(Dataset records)
(** * MM_base: the OpenMM run-control base class of mm_base

    A shallow embedding of [MM_class_base.py].  The class drives the OpenMM
    engine; the engine's objects (topology, force field, system, forces,
    integrator, simulation, context) are modelled by the few fields the class
    reads or writes, and the Python object [self] by its attribute
    dictionary.  Python exceptions and [sys.exit] are outcomes of a small
    state-and-exception monad. *)

From Stdlib Require Import ZArith List String Bool Lia.
From Stdlib Require Import Floats.SpecFloat.
From stdpp Require Import base option list gmap strings.

Set Warnings "-register-all".

Open Scope string_scope.
Open Scope list_scope.
Open Scope Z_scope.

(* ===================================================================== *)
(** ** Python values and the builtins the class uses *)
(* ===================================================================== *)

(** Python floats are IEEE binary64 numbers. *)
Definition prec : Z := 53.
Definition emax : Z := 1024.

Definition float_of_Z (z : Z) : spec_float :=
  binary_normalize prec emax z 0 false.

(** The double nearest to the decimal literal [n/d] (one correctly rounded
    division of two exactly representable integers). *)
Definition float_lit (n d : Z) : spec_float :=
  SFdiv prec emax (float_of_Z n) (float_of_Z d).
Arguments float_lit : simpl never.

(** The exceptions the class meets: Python's own, the engine's
    [OpenMMException], and [SystemExit] for [sys.exit()]. *)
Inductive exn :=
| IndexError
| KeyError (key : string)
| TypeError
| ValueError
| OverflowError
| AttributeError (name : string)
| OpenMMException
| SystemExit.

Inductive pyvalue :=
| PyNone
| PyBool (b : bool)
| PyInt (z : Z)
| PyFloat (f : spec_float)
| PyStr (s : string)
| PyList (l : list pyvalue).

(** Results of pure builtins: a value or a raised exception. *)
Definition result (A : Type) : Type := exn + A.

(** [bool(v)] / the truth value tested by [if v:]. *)
Definition py_truthy (v : pyvalue) : bool :=
  match v with
  | PyNone => false
  | PyBool b => b
  | PyInt z => negb (Z.eqb z 0)
  | PyFloat (S754_zero _) => false
  | PyFloat _ => true
  | PyStr s => negb (String.eqb s "")
  | PyList l => match l with [] => false | _ => true end
  end.

(** Truncation of a float toward zero, as [int(f)] does. *)
Definition float_trunc (f : spec_float) : result Z :=
  match f with
  | S754_zero _ => inr 0
  | S754_infinity _ => inl OverflowError
  | S754_nan => inl ValueError
  | S754_finite s m e =>
      let a := match e with
               | Zneg p => Z.pos m / 2 ^ Z.pos p
               | _ => Z.pos m * 2 ^ e
               end in
      inr (if s then - a else a)
  end.

Section Builtins.
(** The parsers behind [int(str)] and [float(str)] belong to the Python
    runtime; they are parameters of the model. *)
Variable parse_int : string -> option Z.
Variable parse_float : string -> option spec_float.

(** [int(v)] *)
Definition py_int (v : pyvalue) : result Z :=
  match v with
  | PyBool b => inr (Z.b2z b)
  | PyInt z => inr z
  | PyFloat f => float_trunc f
  | PyStr s => match parse_int s with Some z => inr z | None => inl ValueError end
  | PyNone | PyList _ => inl TypeError
  end.

(** [float(v)] *)
Definition py_float (v : pyvalue) : result spec_float :=
  match v with
  | PyBool b => inr (float_of_Z (Z.b2z b))
  | PyInt z =>
      match float_of_Z z with
      | S754_infinity _ => inl OverflowError
      | f => inr f
      end
  | PyFloat f => inr f
  | PyStr s => match parse_float s with Some f => inr f | None => inl ValueError end
  | PyNone | PyList _ => inl TypeError
  end.
End Builtins.

(** [v == s] for a string literal [s]: only an equal string compares equal. *)
Definition py_eq_str (v : pyvalue) (s : string) : bool :=
  match v with
  | PyStr t => String.eqb t s
  | _ => false
  end.

(** Is [p] a prefix of [s], and does [p] occur in [s] ([p in s] on strings). *)
Fixpoint is_prefix (p s : string) : bool :=
  match p, s with
  | EmptyString, _ => true
  | String a p', String b s' => Ascii.eqb a b && is_prefix p' s'
  | String _ _, EmptyString => false
  end.

Fixpoint is_substring (p s : string) : bool :=
  is_prefix p s ||
  match s with
  | EmptyString => false
  | String _ s' => is_substring p s'
  end.

(** [x in c] for a string [x]: list membership by [==], substring test on a
    string, [TypeError] on a value that is not iterable. *)
Definition py_str_in (x : string) (c : pyvalue) : result bool :=
  match c with
  | PyList l => inr (existsb (fun v => py_eq_str v x) l)
  | PyStr s => inr (is_substring x s)
  | PyNone | PyBool _ | PyInt _ | PyFloat _ => inl TypeError
  end.

(* ===================================================================== *)
(** ** Engine objects, as far as the class touches them *)
(* ===================================================================== *)

Inductive Unit := kelvin | per_picosecond | picoseconds | nanometer | atmosphere.

Inductive number := NInt (z : Z) | NFloat (f : spec_float).

(** [value*unit] and [value/unit] build a quantity that keeps the value. *)
Record Quantity := mkQuantity { qvalue : number; qunit : Unit }.

Definition Vec3 : Type := spec_float * spec_float * spec_float.
Definition Positions : Type := list Vec3.

Record Atom := { atom_name : string; atom_index : nat }.
Record Residue := { res_name : string; _atoms : list Atom }.
Record Topology := { residues : list Residue }.

Record TemplateAtom := { ta_name : string; ta_type : string }.
Record Template := { atoms : list TemplateAtom }.
Record ForceField := { _templates : gmap string Template }.

Inductive ForceType :=
| NonbondedForce | CustomNonbondedForce | DrudeForce | CustomBondForce
| HarmonicBondForce | HarmonicAngleForce | PeriodicTorsionForce
| RBTorsionForce | MonteCarloBarostat
| OtherForce (cls : string).

#[global] Instance ForceType_eq_dec : EqDecision ForceType.
Proof. solve_decision. Defined.

(** Values of the engine's nonbonded-method enumeration. *)
Definition NoCutoff : Z := 0.
Definition CutoffNonPeriodic : Z := 1.
Definition CutoffPeriodic : Z := 2.
Definition Ewald : Z := 3.
Definition PME : Z := 4.

(** [usePeriodic] is the setting that [setUsesPeriodicBoundaryConditions]
    stores.  For the four bonded force types it is what
    [usesPeriodicBoundaryConditions()] answers; a NonbondedForce answers from
    its nonbonded method instead. *)
Record Force := mkForce {
  ftype : ForceType;
  forceGroup : nat;
  nonbondedMethod : Z;
  usePeriodic : bool;
  barostat_args : option (Quantity * Quantity * Z)
}.

(** [f.setForceGroup(g)]: the engine has the force groups 0 to 31 and
    raises its own exception for any other number. *)
Definition max_force_group : nat := 31.

Definition setForceGroup (g : nat) (f : Force) : result Force :=
  if bool_decide (g <= max_force_group)%nat
  then inr (mkForce (ftype f) g (nonbondedMethod f) (usePeriodic f)
                    (barostat_args f))
  else inl OpenMMException.
Definition setNonbondedMethod (m : Z) (f : Force) : Force :=
  mkForce (ftype f) (forceGroup f) m (usePeriodic f) (barostat_args f).
Definition setUsesPeriodicBoundaryConditions (b : bool) (f : Force) : Force :=
  mkForce (ftype f) (forceGroup f) (nonbondedMethod f) b (barostat_args f).

(** [MonteCarloBarostat(pressure, temperature, frequency)] *)
Definition new_MonteCarloBarostat (p t : Quantity) (freq : Z) : Force :=
  mkForce MonteCarloBarostat 0%nat 0 false (Some (p, t, freq)).

(** A system is its list of forces; a force object handed out by
    [getForce(i)] is the reference [i] into that list. *)
Record System := mkSystem { forces : list Force }.

Inductive Integrator :=
| LangevinIntegrator (temperature friction timestep : Quantity)
| DrudeLangevinIntegrator
    (temperature friction temperature_drude friction_drude timestep : Quantity)
    (maxDrudeDistance : spec_float).

Inductive Reporter :=
| DCDReporter (file reportInterval append : pyvalue)
| CheckpointReporter (file reportInterval : pyvalue).

(** The context keeps the positions it was given; [reinitialize] drops
    them (back to no positions).  [reinitialized] counts the calls. *)
Record Context := mkContext {
  ctx_positions : Positions;
  reinitialized : nat
}.
(** The lines of the file as a read in text mode delivers them. This is
    what iterating over the file and [f.readlines()] both give. *)
Definition readlines (s : string) : list string :=
  splitlines (universal_newlines s).

(** Concatenation of the strings of a list: what successive [f.write]
    calls leave in the file. *)
Fixpoint join (ls : list string) : string :=
  match ls with
  | [] => EmptyString
  | l :: ls' => l ++ join ls'
  end.

(** ** The world: the file and the console *)

Inductive exn : Type :=
| FileNotFoundError
| ValueError.

Record world : Type := World {
  disk : option string;      (* students.txt; [None] when it does not exist *)
  stdout : list string       (* what was printed, oldest first *)
}.

Inductive result (A : Type) : Type :=
| Return (a : A)
| Raise (e : exn).
Arguments Return {A} a.
Arguments Raise {A} e.

Definition M (A : Type) : Type := world -> result A * world.

Definition ret {A} (a : A) : M A := fun w => (Return a, w).

Definition bind {A B} (m : M A) (k : A -> M B) : M B :=
  fun w =>
    match m w with
    | (Return a, w') => k a w'
    | (Raise e, w') => (Raise e, w')
    end.

Definition raise {A} (e : exn) : M A := fun w => (Raise e, w).

Notation "x <- m ;; k" := (bind m (fun x => k))
  (at level 61, m at next level, right associativity).
Notation "' p <- m ;; k" := (bind m (fun x => match x with p => k end))
  (at level 61, p pattern, m at next level, right associativity).
Notation "m ;; k" := (bind m (fun _ => k))
  (at level 61, right associativity).

(** [try: body except FileNotFoundError: handler]; any other exception
    goes through. *)
Definition try_except_FileNotFoundError {A} (body handler : M A) : M A :=
  fun w =>
    match body w with
    | (Raise FileNotFoundError, w') => handler w'
    | r => r
    end.

Definition print (s : string) : M unit :=
  fun w => (Return tt, {| disk := disk w; stdout := stdout w ++ [s] |}).

(** [open("students.txt", "r")], read to the end as lines. *)
Definition open_r : M (list string) :=
  fun w =>
    match disk w with
    | None => (Raise FileNotFoundError, w)
    | Some content => (Return (readlines content), w)
    end.

(** [open("students.txt", "a")] creates the file when it is missing. *)
Definition open_a : M unit :=
  fun w =>
    (Return tt,
     {| disk := Some (match disk w with Some content => content
                                      | None => EmptyString end);
        stdout := stdout w |}).

(** [open("students.txt", "w")] creates the file or empties it. *)
Definition open_w : M unit :=
  fun w => (Return tt, {| disk := Some EmptyString; stdout := stdout w |}).

(** [f.write(s)] on a file opened for appending or writing, which
    therefore exists; the text reaches the file when the [with] block is
    left, also by an exception. *)
Definition write (s : string) : M unit :=
  fun w =>
    (Return tt,
     {| disk := match disk w with
                | Some content => Some (content ++ s)
                | None => None
                end;
        stdout := stdout w |}).

(** [for x in xs: ...] with the variables the body assigns passed along;
    the body says whether the loop goes on or is left by [break]. *)
Inductive flow (S : Type) : Type :=
| Next (s : S)
| Break (s : S).
Arguments Next {S} s.
Arguments Break {S} s.

Fixpoint for_in {A S} (xs : list A) (s : S) (body : A -> S -> M (flow S))
  : M S :=
  match xs with
  | [] => ret s
  | x :: xs' =>
      f <- body x s ;;
      match f with
      | Next s' => for_in xs' s' body
      | Break s' => ret s'
      end
  end.

(** [roll, name, marks = fields]: exactly three values, or [ValueError]. *)
Definition unpack3 (fields : list string) : M (string * string * string) :=
  match fields with
  | [roll; name; marks] => ret (roll, name, marks)
  | _ => raise ValueError
  end.

(** ** The four operations *)

(** [add_student]; [roll], [name] and [marks] are what the three [input]
    calls return. *)
Definition add_student (roll name marks : string) : M unit :=
  open_a ;;                                   (* with open(.., "a") as f: *)
  write (roll ++ "," ++ name ++ "," ++ marks ++ String LF "") ;;
                                 (* f.write(f"{roll},{name},{marks}\n") *)
  print "Student added successfully!".

(** The row [f"{roll} | {name} | {marks}"]. *)
Definition row (roll name marks : string) : string :=
  roll ++ " | " ++ name ++ " | " ++ marks.

Definition view_students : M unit :=
  try_except_FileNotFoundError                (* try: *)
    (f <- open_r ;;                           (* with open(.., "r") as f: *)
     print (String LF "Roll | Name | Marks") ;;
     print "-------------------" ;;
     for_in f tt (fun line _ =>               (* for line in f: *)
       '(roll, name, marks) <- unpack3 (split (strip line)) ;;
       print (row roll name marks) ;;
       ret (Next tt)))
    (print "No records found.").              (* except FileNotFoundError: *)

(** [search_student]; [roll_no] is what [input] returns. *)
Definition search_student (roll_no : string) : M unit :=
  f <- open_r ;;                              (* with open(.., "r") as f: *)
  found <- for_in f false (fun line found =>  (* found = False; for line in f: *)
    '(roll, name, marks) <- unpack3 (split (strip line)) ;;
    if String.eqb roll roll_no then           (* if roll == roll_no: *)
      print ("Found: " ++ row roll name marks) ;;
      ret (Break true)                        (* found = True; break *)
    else ret (Next found)) ;;
  if negb found then print "Student not found." else ret tt.

(** [delete_student]; [roll_no] is what [input] returns. *)
Definition delete_student (roll_no : string) : M unit :=
  lines <- open_r ;;                          (* lines = f.readlines() *)
  open_w ;;                                   (* with open(.., "w") as f: *)
  found <- for_in lines false (fun line found => (* for line in lines: *)
    '(roll, name, marks) <- unpack3 (split (strip line)) ;;
    if negb (String.eqb roll roll_no) then    (* if roll != roll_no: *)
      write line ;;                           (* f.write(line) *)
      ret (Next found)
    else ret (Next true)) ;;                  (* else: found = True *)
  if found then print "Student deleted successfully."
  else print "Student not found.".

(** The menu loop reads a choice and runs one operation; a session is the
    list of the operations chosen. An exception that leaves an operation
    ends the program, so the rest of the session is not run. *)
Inductive command : Type :=
| Add (roll name marks : string)
| View
| Search (roll_no : string)
| Delete (roll_no : string).

Definition run_command (c : command) : M unit :=
  match c with
  | Add roll name marks => add_student roll name marks
  | View => view_students
  | Search roll_no => search_student roll_no
  | Delete roll_no => delete_student roll_no
  end.

Fixpoint session (cs : list command) : M unit :=
  match cs with
  | [] => ret tt
  | c :: cs' => run_command c ;; session cs'
  end.

Definition fresh : world := {| disk := None; stdout := [] |}.

(** ** Reading the store *)

(** What the three readers do with one line: strip, split, unpack. *)
Definition parse (line : string) : option (string * string * string) :=
  match split (strip line) with
  | [roll; name; marks] => Some (roll, name, marks)
  | _ => None
  end.

Definition has_roll (roll_no line : string) : bool :=
  match parse line with
  | Some (roll, _, _) => String.eqb roll roll_no
  | None => false
  end.

Definition parses (line : string) : bool :=
  match parse line with Some _ => true | None => false end.

(** A store of records: every line unpacks into three fields. *)
Definition well_formed (content : string) : bool :=
  forallb parses (readlines content).

(** The text is empty or its last character is a line feed. *)
Fixpoint newline_terminated (s : string) : bool :=
  match s with
  | EmptyString => true
  | String c s' =>
      match s' with
      | EmptyString => Ascii.eqb c LF
      | String _ _ => newline_terminated s'
      end
  end.

(** The stores the program itself writes, as long as the fields typed in
    hold no comma and no carriage return: absent, or records only with
    the last line ended. *)
Definition store_ok (d : option string) : bool :=
  match d with
  | None => true
  | Some content => well_formed content && newline_terminated content
  end.

Fixpoint contains (c : ascii) (s : string) : bool :=
  match s with
  | EmptyString => false
  | String c' s' => Ascii.eqb c' c || contains c s'
  end.

(** A line typed at a prompt in which nothing ends a line for a later
    read of the file: [input] returns no line feed, and the line holds
    no carriage return either. *)
Definition console_line (s : string) : bool :=
  negb (contains LF s) && negb (contains CR s).

(** A field that survives the round trip through the file: a console line
    without the delimiter. *)
Definition field (s : string) : bool :=
  console_line s && negb (contains comma s).

(** The line [add_student] writes. *)
Definition record_line (roll name marks : string) : string :=
  roll ++ "," ++ name ++ "," ++ marks ++ String LF "".

(** What the loop of [view_students] prints, and whether it reaches the
    end of the file. *)
Fixpoint listing (lines : list string) : list string * bool :=
  match lines with
  | [] => ([], true)
  | line :: rest =>
      match parse line with
      | None => ([], false)
      | Some (roll, name, marks) =>
          let (rows, done) := listing rest in
          (row roll name marks :: rows, done)
      end
  end.

(** What the loop of [search_student] comes to. *)
Inductive hit : Type :=
| Hit (roll name marks : string)
| Miss
| Malformed.

Fixpoint scan (roll_no : string) (lines : list string) : hit :=
  match lines with
  | [] => Miss
  | line :: rest =>
      match parse line with
      | None => Malformed
      | Some (roll, name, marks) =>
          if String.eqb roll roll_no then Hit roll name marks
          else scan roll_no rest
      end
  end.

(** What the loop of [delete_student] writes back, and the final value of
    [found], or [None] when a line stops it. *)
Fixpoint sweep (roll_no : string) (lines : list string) (found : bool)
  : list string * option bool :=
  match lines with
  | [] => ([], Some found)
  | line :: rest =>
      match parse line with
      | None => ([], None)
      | Some (roll, _, _) =>
          if negb (String.eqb roll roll_no) then
            let (kept, f) := sweep roll_no rest found in (line :: kept, f)
          else sweep roll_no rest true
      end
  end.

Definition keep (roll_no line : string) : bool := negb (has_roll roll_no line).

(** The line is a record with another roll than the one asked for. *)
Definition differs (roll_no line : string) : bool :=
  match parse line with
  | Some (roll, _, _) => negb (String.eqb roll roll_no)
  | None => false
  end.

(** The number of commas decides the number of fields. *)
Fixpoint commas (s : string) : nat :=
  match s with
  | EmptyString => 0
  | String c s' => (if Ascii.eqb c comma then 1 else 0) + commas s'
  end.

- Work order
For this exercise, please output exactly the lines above starting at the line with "Arguments float_lit : simpl never." and ending at the line with "(** [bool(v)] /", ends included.

- Response area
Arguments float_lit : simpl never.

(** The exceptions the class meets: Python's own, the engine's
    [OpenMMException], and [SystemExit] for [sys.exit()]. *)
Inductive exn :=
| IndexError
| KeyError (key : string)
| TypeError
| ValueError
| OverflowError
| AttributeError (name : string)
| OpenMMException
| SystemExit.

Inductive pyvalue :=
| PyNone
| PyBool (b : bool)
| PyInt (z : Z)
| PyFloat (f : spec_float)
| PyStr (s : string)
| PyList (l : list pyvalue).

(** Results of pure builtins: a value or a raised exception. *)
Definition result (A : Type) : Type := exn + A.

(** [bool(v)] / the truth value tested by [if v:]. *)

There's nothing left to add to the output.